Érase una vez, en un reino muy lejano, un hombre de sangre noble, colmado de riquezas. Érase una vez una mujer hermosa, la esposa de aquel hombre rico, que vivía junto a él en una lujosa hacienda. El matrimonio gozaba de una buena vida, pero un triste día, la mujer enfermó gravemente, poco después de concebir a su única hija. En su lecho de muerte, la bella mujer le dijo a su hija: "Mi pequeña, debo irme, pero cuidaré de ti desde el cielo. Te ayudaré cuando me necesites. Solo mantente piadosa y buena". El marido, que estaba junto a ella con la niña en brazos, escuchó sus palabras, y lloró amargamente cuando su mujer, tras decir esto, cerró los ojos para siempre.En los años siguientes, el hombre rico llevó todas las semanas a su hija a visitar la tumba de su madre, trayéndole flores frescas en un jarro de agua, y rezando oraciones por ella.
Así transcurrieron los años, hasta que su padre decidió volver a casarse. A la niña le entusiasmaba la idea de poder tener al fin una madre, y se ilusionó más todavía cuando su padre dijo que le traía además dos hermanas.
-¡Es maravilloso, padre! Una madre y dos hermanas en un mismo día, ¡Qué bonito regalo!
Mas cuando arribó su nueva familia a la hacienda, toda su ilusión y su alegría caerían por los suelos. La mujer que se había casado con su padre era una varonesa viuda, de porte elegante, linda de rostro, pero de corazón sombrío. Miraba por encima del hombro a todo el mundo, y apenas sonreía, si no era para dirigirse a su nuevo esposo. Sus hijas, hermanas gemelas, eran iguales a la madre, destilando petulancia por donde quiera que pasasen. Así y todo, la pequeña niña había aprendido de su padre que no había que dejarse llevar por las primeras impresiones, y saludó a su nueva familia con alegría, dándoles la bienvenida a su hogar.
Mas el futuro aún le aguardaba más de una sorpresa a la pobre niña. Poco después del nuevo matrimonio, el hombre rico murió, a pesar de que parecía gozar de buena salud. Fue entonces cuando su mujer, la madrastra de la niña, quedó al mando de la hacienda. Y lo primero que hizo fue desbancar a la huerfanita de todas sus comodidades.
-Ahora estás bajo mi responsabilidad, de modo que si quieres seguir viviendo aquí, tendrás que ganarte el pan para comer y el lecho donde dormir. Ayudarás a los sirvientes a mantener la hacienda.

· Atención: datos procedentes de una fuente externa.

(** ** Component state (lines 60-71) *)

Record State := {
  location : string;
  weather : option WeatherData.t;
  forecast : list ForecastData.t;
  units : string;
  theme : string;
  loading : bool;
  error : option string;
  recentLocations : list string;
  favorites : list string;
  showFeatureInfo : bool;
  lastAction : option Action;
  showDetails : bool }.

(** The arguments of the [useState] calls. *)
Definition initial : State := {|
  location := "";
  weather := None;
  forecast := [];
  units := "metric";
  theme := "light";
  loading := false;
  error := None;
  recentLocations := [];
  favorites := [];
  showFeatureInfo := true;
  lastAction := None;
  showDetails := false |}.

(** A call of one of the twelve setters with a plain value. *)
Inductive SetState :=
| setLocation (v : string)
| setWeather (v : option WeatherData.t)
| setForecast (v : list ForecastData.t)
| setUnits (v : string)
| setTheme (v : string)
| setLoading (v : bool)
| setError (v : option string)
| setRecentLocations (v : list string)
| setFavorites (v : list string)
| setShowFeatureInfo (v : bool)
| setLastAction (v : option Action)
| setShowDetails (v : bool).

Definition update (u : SetState) (s : State) : State :=
  let '(Build_State lo we fo un th ld er re fa sh la de) := s in
  match u with
  | setLocation v => Build_State v we fo un th ld er re fa sh la de
  | setWeather v => Build_State lo v fo un th ld er re fa sh la de
  | setForecast v => Build_State lo we v un th ld er re fa sh la de
  | setUnits v => Build_State lo we fo v th ld er re fa sh la de
  | setTheme v => Build_State lo we fo un v ld er re fa sh la de
  | setLoading v => Build_State lo we fo un th v er re fa sh la de
  | setError v => Build_State lo we fo un th ld v re fa sh la de
  | setRecentLocations v => Build_State lo we fo un th ld er v fa sh la de
  | setFavorites v => Build_State lo we fo un th ld er re v sh la de
  | setShowFeatureInfo v => Build_State lo we fo un th ld er re fa v la de
  | setLastAction v => Build_State lo we fo un th ld er re fa sh v de
  | setShowDetails v => Build_State lo we fo un th ld er re fa sh la v
  end.

(** ** Asynchronous programs

    What a handler does, as a tree: setter calls, and requests to the
    weather provider whose continuation receives the settled promise.
    [await] points at which nothing outside the program is consulted
    (the body of a response is carried by the response) are not nodes. *)

(** A thrown value: an [Error] with its message, or anything for which
    [err instanceof Error] is false. *)
Inductive Thrown :=
| Error (message : string)
| NotAnError.

Inductive Settled (A : Type) : Type :=
| Fulfilled (a : A)
| Rejected (reason : Thrown).
Arguments Rejected {A} reason.

(** A [Response]: its [ok] flag, and what [json()] settles to. *)
Record Response (A : Type) : Type := { ok : bool; json : Settled A }.

(** The two endpoints under [API_BASE], and the shape their JSON bodies
    are read at. *)
Inductive Endpoint := WeatherEndpoint | ForecastEndpoint.

Record ForecastJson := { list_ : list ForecastData.t }.

Definition Body (ep : Endpoint) : Type :=
  match ep with
  | WeatherEndpoint => WeatherData.t
  | ForecastEndpoint => ForecastJson
  end.

Inductive Async (A : Type) : Type :=
| Return (a : A)
| Throw (e : Thrown)
| Call (u : SetState) (k : Async A)
| Fetch (ep : Endpoint) (url : string) (k : Settled (Response (Body ep)) -> Async A).
Arguments Throw {A} e.

Fixpoint bind_async {A B} (m : Async A) (f : A -> Async B) : Async B :=
  match m with
  | Return a => f a
  | Throw e => Throw e
  | Call u k => Call u (bind_async k f)
  | Fetch ep url k => Fetch ep url (fun r => bind_async (k r) f)
  end.

(** [try { body } catch (err) { handler err }] *)
Fixpoint try_catch {A} (body : Async A) (handler : Thrown -> Async A) : Async A :=
  match body with
  | Return a => Return a
  | Throw e => handler e
  | Call u k => Call u (try_catch k handler)
  | Fetch ep url k => Fetch ep url (fun r => try_catch (k r) handler)
  end.

(** [try { body } finally { fin }] *)
Fixpoint try_finally {A} (body : Async A) (fin : Async unit) : Async A :=
  match body with
  | Return a => bind_async fin (fun _ => Return a)
  | Throw e => bind_async fin (fun _ => Throw e)
  | Call u k => Call u (try_finally k fin)
  | Fetch ep url k => Fetch ep url (fun r => try_finally (k r) fin)
  end.

#[global] Instance Monad_Async : Monad Async :=
  {| ret := @Return; bind := @bind_async |}.

#[global] Instance MonadExc_Async : MonadExc Thrown Async :=
  {| raise := @Throw; catch := @try_catch |}.

Definition call (u : SetState) : Async unit := Call u (Return tt).

(** [await fetch(url)] *)
Definition fetch (ep : Endpoint) (url : string) : Async (Response (Body ep)) :=
  Fetch ep url (fun r =>
    match r with
    | Fulfilled resp => Return resp
    | Rejected e => Throw e
    end).

(** [await p] for a promise that has already settled. *)
Definition await {A} (p : Settled A) : Async A :=
  match p with
  | Fulfilled a => Return a
  | Rejected e => Throw e
  end.

(** *** Running a program *)

(** The weather provider, for a run in which every request is answered:
    what each URL settles to. *)
Definition Network := forall ep : Endpoint, string -> Settled (Response (Body ep)).

Record Outcome (A : Type) : Type := {
  final : State;
  requests : list string;
  result : Settled A }.

(** Runs [p] from [s] to its end, answering each request from [net]. *)
Fixpoint run {A} (net : Network) (p : Async A) (s : State) : Outcome A :=
  match p with
  | Return a => {| final := s; requests := []; result := Fulfilled a |}
  | Throw e => {| final := s; requests := []; result := Rejected e |}
  | Call u k => run net k (update u s)
  | Fetch ep url k =>
      let o := run net (k (net ep url)) s in
      {| final := final o; requests := url :: requests o; result := result o |}
  end.

(** Runs [p] from [s] up to its first request (or its end): the part of a
    handler that executes before control returns to the event loop. *)
Fixpoint advance {A} (p : Async A) (s : State) : State * Async A :=
  match p with
  | Call u k => advance k (update u s)
  | _ => (s, p)
  end.

(** ** The component [Home] *)

Section Home.

(** [process.env.NEXT_PUBLIC_OPENWEATHER_API_KEY]; [None] is [undefined]. *)
Variable API_KEY : option string.

Definition API_BASE : string := "https://api.openweathermap.org/data/2.5".

(** [`${API_KEY}`] *)
Definition API_KEY_text : string :=
  match API_KEY with
  | Some k => k
  | None => "undefined"
  end.

Definition weather_url (searchLocation units : string) : string :=
  (API_BASE ++ "/weather?q=" ++ searchLocation ++ "&units=" ++ units
     ++ "&appid=" ++ API_KEY_text)%string.

Definition forecast_url (searchLocation units : string) : string :=
  (API_BASE ++ "/forecast?q=" ++ searchLocation ++ "&units=" ++ units
     ++ "&appid=" ++ API_KEY_text)%string.

Definition unavailable_message : string :=
  "Weather data is temporarily unavailable. Please check back later.".

Definition not_found_message : string :=
  "Location not found. Please check the spelling and try again.".

Definition forecast_message : string := "Forecast data unavailable".

Arguments weather_url : simpl never.
Arguments forecast_url : simpl never.

(** [err instanceof Error ? err.message : "An unknown error occurred"] *)
Definition message_of (err : Thrown) : string :=
  match err with
  | Error message => message
  | NotAnError => "An unknown error occurred"
  end.

(** Lines 138-177.  [units] and [recentLocations] are read from the
    closure, before and after the requests alike. *)
Definition fetchWeather (render : State) (searchLocation : string) : Async unit :=
  if negb (truthy API_KEY) then
    call (setError (Some unavailable_message))
  else
    call (setLoading true) ;;
    call (setError None) ;;
    try_finally
      (try_catch
         (weatherResponse <- fetch WeatherEndpoint (weather_url searchLocation (units render)) ;;
          if negb (ok weatherResponse) then raise (Error not_found_message)
          else
            weatherData <- await (json weatherResponse) ;;
            forecastResponse <- fetch ForecastEndpoint (forecast_url searchLocation (units render)) ;;
            if negb (ok forecastResponse) then raise (Error forecast_message)
            else
              forecastData <- await (json forecastResponse) ;;
              call (setWeather (Some weatherData)) ;;
              call (setForecast (list_ forecastData)) ;;
              if negb (includes (recentLocations render) searchLocation) then
                let updatedLocations := slice (searchLocation :: recentLocations render) 0 5 in
                call (setRecentLocations updatedLocations)
              else ret tt)
         (fun err => call (setError (Some (message_of err)))))
      (call (setLoading false)).

(** Lines 186-196. *)
Definition toggleFavorite (render : State) (loc : string) : Async unit :=
  try_catch
    (if includes (favorites render) loc then
       call (setFavorites (filter (fun f => negb (String.eqb f loc)) (favorites render)))
     else
       call (setFavorites (favorites render ++ [loc])))
    (fun _ => ret tt).

(** Lines 198-202. *)
Definition toggleUnits (render : State) : Async unit :=
  let oldUnit := units render in
  call (setUnits (if String.eqb (units render) "metric" then "imperial" else "metric")) ;;
  call (setLastAction (Some {| type := "units"; value := oldUnit |})).

(** Lines 204-209.  [lastAction?.type] is [undefined] when there is no
    action. *)
Definition undoLastAction (render : State) : Async unit :=
  match lastAction render with
  | Some a =>
      if String.eqb (type a) "units" then
        call (setUnits (value a)) ;;
        call (setLastAction None)
      else ret tt
  | None => ret tt
  end.

(** The inline handlers of lines 278, 317 and 401, and the state half of
    [dismissFeatureInfo] (line 248). *)
Definition toggleTheme (render : State) : Async unit :=
  call (setTheme (if String.eqb (theme render) "light" then "dark" else "light")).

Definition changeLocation (text : string) : Async unit :=
  call (setLocation text).

Definition toggleDetails (render : State) : Async unit :=
  call (setShowDetails (negb (showDetails render))).

Definition dismissFeatureInfo : Async unit :=
  call (setShowFeatureInfo false).

(** *** What is rendered *)

(** Line 297: the undo button is there when [lastAction] is not null. *)
Definition undoControl (s : State) : bool :=
  match lastAction s with
  | Some _ => true
  | None => false
  end.


(** Line 495: [error && error.includes("API key")] guards the notice
    "Please configure your API key to access weather data". *)
Definition footerNotice (s : State) : bool :=
  match error s with
  | Some e => truthy_string e && str_includes e "API key"
  | None => false
  end.

Section Chart.

(** [ms => new Date(ms).toLocaleDateString()], which depends on the
    locale and time zone of the browser. *)
Variable toLocaleDateString : float -> string.

(** The callback of [map] at lines 220-223. *)
Definition chart_point (item : ForecastData.t) : ChartData.t :=
  {| ChartData.date := toLocaleDateString (ForecastData.dt item * 1000)%float;
     ChartData.temp := ForecastData.temp (ForecastData.main item) |}.

(** Lines 218-223. *)
Definition chartData (forecast : list ForecastData.t) : list ChartData.t :=
  map chart_point
    (filter_index (fun _ index => Nat.eqb (index mod 8) 0) forecast).

(** Lines 215-245: nothing for an empty forecast, otherwise the line
    chart, given here by the data it plots. *)
Definition renderForecastChart (s : State) : option (list ChartData.t) :=
  if Nat.eqb (length (forecast s)) 0 then None
  else Some (chartData (forecast s)).

End Chart.

End Home.

(** ** Preferences in [localStorage]

    The five keys the page uses.  The values under ["weatherFavorites"]
    and ["recentLocations"] are JSON texts of arrays of strings, written
    by [JSON.stringify] and read back by [JSON.parse]; the store holds
    the array such a text denotes.  [None] is an absent key. *)

Module LocalStorage.

Record t := {
  weatherUnits : option string;
  weatherTheme : option string;
  weatherFavorites : option (list string);
  recentLocations : option (list string);
  hasSeenFeatureInfo : option string }.

Definition empty : t := {|
  weatherUnits := None;
  weatherTheme := None;
  weatherFavorites := None;
  recentLocations := None;
  hasSeenFeatureInfo := None |}.

(** A call of [localStorage.setItem], by its key. *)
Inductive SetItem :=
| setWeatherUnits (v : string)
| setWeatherTheme (v : string)
| setWeatherFavorites (v : list string)
| setRecentLocations (v : list string)
| setHasSeenFeatureInfo (v : string).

Las hermanastras, al ver que la niña dormía en el mejor cuarto de toda la hacienda, protestaron a su madre.
-¿Qué hace esta huérfana durmiendo en la mejor cama, en la habitación más amplia? Que se vaya a las cocinas, o que busque lecho en las cochiqueras.
Así, a la pobre niña le encomendaron las tareas más bajas de la casa: iba por las mañanas a recoger agua al pozo y a dar de comer a los animales, luego limpiaba las habitaciones de su madrastra y sus hermanastras, hacía las camas, fregaba el suelo y los cacharros, y limpiaba las chimeneas. Como siempre estaba llena de ceniza y suciedad, empezaron a llamarla Cenicienta.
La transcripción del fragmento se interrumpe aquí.